Items listed in a dataset
⟨
Definition processOn (q : redisQueue) : Task -> W -> verdict * W :=
  @process W (dispatcherWorld q) secrets cfg sink jitter statusText dlqID now.
Definition publishOn (q : redisQueue) : Task -> W -> option string * W :=
  @publish W (dispatcherWorld q) sink errorText dlqID now.

(** What became of the task, [None] for a payload that does not decode; the message is
    acknowledged in every case, and a failed acknowledgement only logged. *)
Definition handle (q : redisQueue) (d : Delivery string) (w : W) : option verdict * W :=
  match DecodeTask (msg_Payload (d_Message d)) with
  | None => (None, snd (RAck q d w))
  | Some task => let '(v, w1) := processOn q task w in (Some v, snd (RAck q d w1))
  end.

(** The retry [process] schedules. *)
Definition scheduled (v : option verdict) : list Task := match v with Some (Retry _ next) => [next] | _ => [] end.

(** ** Runs *)

(** What a run shows: the commands to the queue, the end of a task, and the retries that
    died with their process. *)
Inductive dending := Accepted | GivenUp (reason : string).
Inductive devent := DRedis (e : revent) | DSettled (t : Task) (how : dending) | DLost (t : Task).

Definition redisEvents (tr : list devent) : list revent := flat_map (fun e => match e with DRedis e => [e] | _ => [] end) tr.

Definition endingOf (t : Task) (v : verdict) : list devent :=
  match v with Delivered => [DSettled t Accepted] | Parked t' reason => [DSettled t' (GivenUp reason)] | Retry _ _ => [] end.

(** The deliveries the loops hold, and the retries that wait. *)
Record dstate := mkDState { ds_world : W; ds_hand : list (Delivery string); ds_waiting : list Task }.

Variables (shards : Z) (prefix group : string).
Context `{StreamView W}.
Abbreviation worker c := (NewRedisQueue shards prefix group c).
Lemma publish_held tr c t w w' hand waiting : dinv w0 tr (mkDState w hand waiting) -> wireDelivery t = true -> RPublish (worker c) (deliveryMessage t) w = (Ok tt, w') ->
  forall es, redisEvents es = [EvPublished (deliveryMessage t)] -> held (tr ++ es) w' t.
Proof.
  intros Hi Hw Hp es Hes. unfold RPublish in Hp. destruct (XAdd _ _ w) as [[id|x] w1] eqn:E; [|done]. injection Hp as <-.
  destruct (xadd_ok _ _ _ _ _ E) as (Hid & Hl & _). set (sh := Shard (msg_Key (deliveryMessage t)) (rq_shards (worker c))) in *.
  assert (our sh) as Ho by (apply shard_range; cbn; destruct (Z.ltb_spec shards 1); lia).
  exists sh, (mkXMessage id (entryValues (deliveryMessage t))). split_and!; [done|unfold streamOf in Hl; cbn [rq_prefix NewRedisQueue] in Hl; rewrite Hl; apply in_app_iff; right; by left| |].
  - unfold taskOf. cbn [x_Values]. rewrite entry_roundtrip by apply delivery_attrs. by apply delivery_payload.
  - rewrite redis_app, Hes. cbn [x_ID]. intros [(d & Hd & E1 & E2)|(d & [[=]|[]] & _)]%acked_app. destruct (di_acks _ _ _ Hi d Hd) as [_ Hin]. rewrite E1, E2 in Hin. by apply Hid.
Qed.
(* ===== verification/WriteFate.v ===== *)
(** * Queued writes from the API to the worker (internal/service/pipeline.go, internal/worker/worker.go over internal/queue/redisstreams)

    The API processes accept writes and publish them to the durable stream; the workers
    take them off the stream, apply them and acknowledge what they settled.  Any number of
    both share the streams; the death of a process is a step too.  The invariant of a run
    says where every accepted write is, and the last part evaluates a run on a Redis and a
    store in memory. *)

From stdpp Require Import base list strings gmap.
From Stdlib Require Import ZArith Lia Ascii.
From S2P Require Import Prelude GoMap Json Paths Diff DiffSound Domain Tenant Config Alias Repo Plugin Ingest MemStore Pipeline AsyncMem Numbers Queue Worker WorkerSound JsonText JsonSound WireSound TaskWire TaskSound RedisQueue RedisMem RedisSound.

(** ** The worker on its Redis queue *)

Section OnRedis.
Context {W : Type} `{RedisStreams W} `{TicketStore W}.
Context `{EventRepository W} `{CurrentRepository W} `{SnapshotRepository W} `{CollectionRepository W}.
Variables grow dcap : nat -> nat.
Variable errorText : err -> string.

(** [Worker.handle]: a failed acknowledgement is only logged. *)
Definition handleOn (q : redisQueue) (wk : Worker (W := W)) (cr : ConfigResolver) (now nowNano : Z) (c : ctx) (d : Delivery string) (w : W) : outcome * ConfigResolver * W :=
  match process grow dcap errorText wk cr now c d w with
  | (Processed, cr', w') => (Processed, cr', snd (RAck q d (recordLag wk nowNano d w')))
  | (Poison e, cr', w') => (Poison e, cr', snd (RAck q d w'))
  | (Retryable e, cr', w') => (Retryable e, cr', w')
  end.
End OnRedis.

(** ** Runs *)

(** What a run shows: the receipts the API gave, and how a task ended. *)
Inductive wevent := WAccepted (t : Task) | WDone (t : Task) (failure : option err).

Section Runs.
Context {W : Type} `{RedisStreams W} `{StreamView W} `{TicketStore W} `{IdempotencyStore W}.
Context `{EventRepository W} `{CurrentRepository W} `{SnapshotRepository W} `{CollectionRepository W}.
Variables grow dcap : nat -> nat.
Variable errorText : err -> string.
Variables (shards : Z) (prefix group : string).
Abbreviation queueOf c := (NewRedisQueue shards prefix group c).
Abbreviation apart := (foreign shards prefix group).
Abbreviation async := (AsyncIngester (W := W) (P := string)).

(** An API process: the stream is its durable queue, and nothing else of it uses the
    stream. *)
Record apiProcess (c : string) (a : async) : Prop := {
  api_durable : pl_durable (as_pipe a) = RPublish (queueOf c);
  api_fast : forall q, pl_fast (as_pipe a) = Some q -> forall m w, apart w (snd (q m w));
  api_hooks : hooksIn apart (as_sync a) }.

Record workerProcess (wk : Worker (W := W)) : Prop := {
  wp_hooks : hooksIn apart (wk_ing wk);
  wp_metrics : forall set, wk_metrics wk = Some set -> forall q s w, apart w (set q s w) }.

(** Whether [Publish] takes the durable queue. *)
Definition durably (a : async) (mode : string) : bool :=
  match pl_fast (as_pipe a) with Some _ => negb (str_eqb mode ReliabilityFast) | None => true end.

(** The receipt of a write: answered as queued and not as a duplicate. *)
Definition receipts (a : async) (ticketID : string) (now : time) (cr : ConfigResolver) (x : ctx) (kind : string) (cmd : IngestCommand) (w : W) (r : res err IngestResult) : list wevent :=
  match EnsureCollection cr now x (ic_Collection cmd) w with
  | (Ok cfg, _, _) =>
      let mode := effectiveMode (ic_Mode cmd) (Some cfg) in
      match r, x with
      | Ok res, Some p => if ir_Async res && negb (ir_Deduplicated res) && durably a mode then [WAccepted (mkTask (tenantRef p) kind mode ticketID cmd)] else []
      | _, _ => []
      end
  | _ => []
  end.

(** The receipt of an entry of a batch. *)
Definition itemReceipts (a : async) (x : ctx) (kind mode : string) (cmd : IngestCommand) (r : res err bool) : list wevent :=
  match r, x with
  | Ok false, Some p => if durably a mode then [WAccepted (mkTask (tenantRef p) kind mode "" cmd)] else []
  | _, _ => []
  end.

Definition endings (d : Delivery string) (o : outcome) : list wevent :=
  match Decode (msg_Payload (d_Message d)), o with
  | Some t, Processed => [WDone t None]
  | Some t, Poison (Some e) => [WDone t (Some e)]
  | _, _ => []
  end.

(** The deliveries the loops hold. *)
Record wstate := mkWState { ws_world : W; ws_hand : list (Delivery string) }.
(** A link-local multicast address is a multicast one. *)
Lemma linklocal_multicast ip : IsLinkLocalMulticast ip = true -> IsMulticast ip = true.
Proof.
  unfold IsLinkLocalMulticast, IsMulticast. destruct (To4 ip) as [q|].
  - intros [[Ha%Z.eqb_eq _]%andb_true_iff _]%andb_true_iff. by rewrite Ha.
  - intros [H16 [H255 _]%andb_true_iff]%andb_true_iff. by rewrite H16, H255.
Qed.

Lemma private_blocks ip : wfIP ip = true -> inAny privateBlocks ip = IsLoopback ip || IsPrivate ip || IsLinkLocalUnicast ip.
Proof.
  intros Hw. assert (forall x, In x ip -> isByte x = true) as Hb by (apply andb_true_iff in Hw as [Hb _]; by rewrite forallb_forall in Hb).
  unfold inAny, privateBlocks, IsLoopback, IsPrivate, IsLinkLocalUnicast. cbn [existsb fst snd]. rewrite !orb_false_r.
  destruct (family_cases ip Hw) as [(q & E & Hf & Hl)|(E & Hf & Hl)]; rewrite E.
  - rewrite (block_other ip Hw (v6 [] 1)), (block_other ip Hw (v6 [252%Z] 0)), (block_other ip Hw (v6 [254; 128]%Z 0)) by (done || (rewrite Hf, Hl; done)). rewrite !orb_false_r.
    destruct (to4_length ip q Hw E) as [_ Hq]. rewrite forallb_forall in Hq.
    destruct q as [|a [|b [|c [|d [|]]]]]; try done.
    rewrite (block_one ip Hw 127 255 [0; 0; 0]%Z a [b; c; d] 8), (block_one ip Hw 10 255 [0; 0; 0]%Z a [b; c; d] 8) by done.
    rewrite (block_two ip Hw 172 16 255 240 [0; 0]%Z a b [c; d] 12), (block_two ip Hw 192 168 255 255 [0; 0]%Z a b [c; d] 16), (block_two ip Hw 169 254 255 255 [0; 0]%Z a b [c; d] 16) by done.
    eval_blocks. rewrite !(mask_full a), !(mask_full b) by (apply Hq; cbn; tauto). cbn [octet nth]. rewrite !(Z.eqb_sym _ a), !(Z.eqb_sym _ b), (Z.eqb_sym 16). by rewrite !orb_assoc.
  - rewrite (block_other ip Hw [127; 0; 0; 0]%Z), (block_other ip Hw [10; 0; 0; 0]%Z), (block_other ip Hw [172; 16; 0; 0]%Z), (block_other ip Hw [192; 168; 0; 0]%Z), (block_other ip Hw [169; 254; 0; 0]%Z)
      by (done || (rewrite Hf, Hl; done)). cbn [orb].
    destruct ip as [|a [|b ip']]; [done..|]. unfold is16. rewrite Hl. cbn [length] in Hl. assert (length ip' = 14%nat) as Hl' by lia. cbn [Nat.eqb andb].
    change (v6 [252%Z] 0) with (252%Z :: repeat 0%Z 15). change (v6 [254; 128]%Z 0) with (254%Z :: 128%Z :: repeat 0%Z 14).
    rewrite (block_one _ Hw 252 254 (repeat 0%Z 15) a (b :: ip') 7) by (done || (cbn [length]; rewrite Hl'; done)).
    rewrite (block_two _ Hw 254 128 255 192 (repeat 0%Z 14) a b ip' 10) by done.
    change 128%Z with (8 * Z.of_nat (length (v6 [] 1)))%Z at 1. rewrite (block_full _ Hw (v6 [] 1)) by (done || (rewrite Hf; cbn [length]; rewrite Hl'; done)). rewrite Hf.
    eval_blocks. rewrite !(mask_full a) by (apply Hb; by left). cbn [octet nth]. rewrite !(Z.eqb_sym _ a), (Z.eqb_sym 252), (Z.eqb_sym _ (Z.land b 192)). by rewrite !orb_assoc.
Qed.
⟩
PROBLEM REQUIREMENTS:
Word for word, set down the lines from the beginning of the records through the line that holds "(** What became". Leave out the rest.

RESULT:
Definition processOn (q : redisQueue) : Task -> W -> verdict * W :=
  @process W (dispatcherWorld q) secrets cfg sink jitter statusText dlqID now.
Definition publishOn (q : redisQueue) : Task -> W -> option string * W :=
  @publish W (dispatcherWorld q) sink errorText dlqID now.

(** What became of the task, [None] for a payload that does not decode; the message is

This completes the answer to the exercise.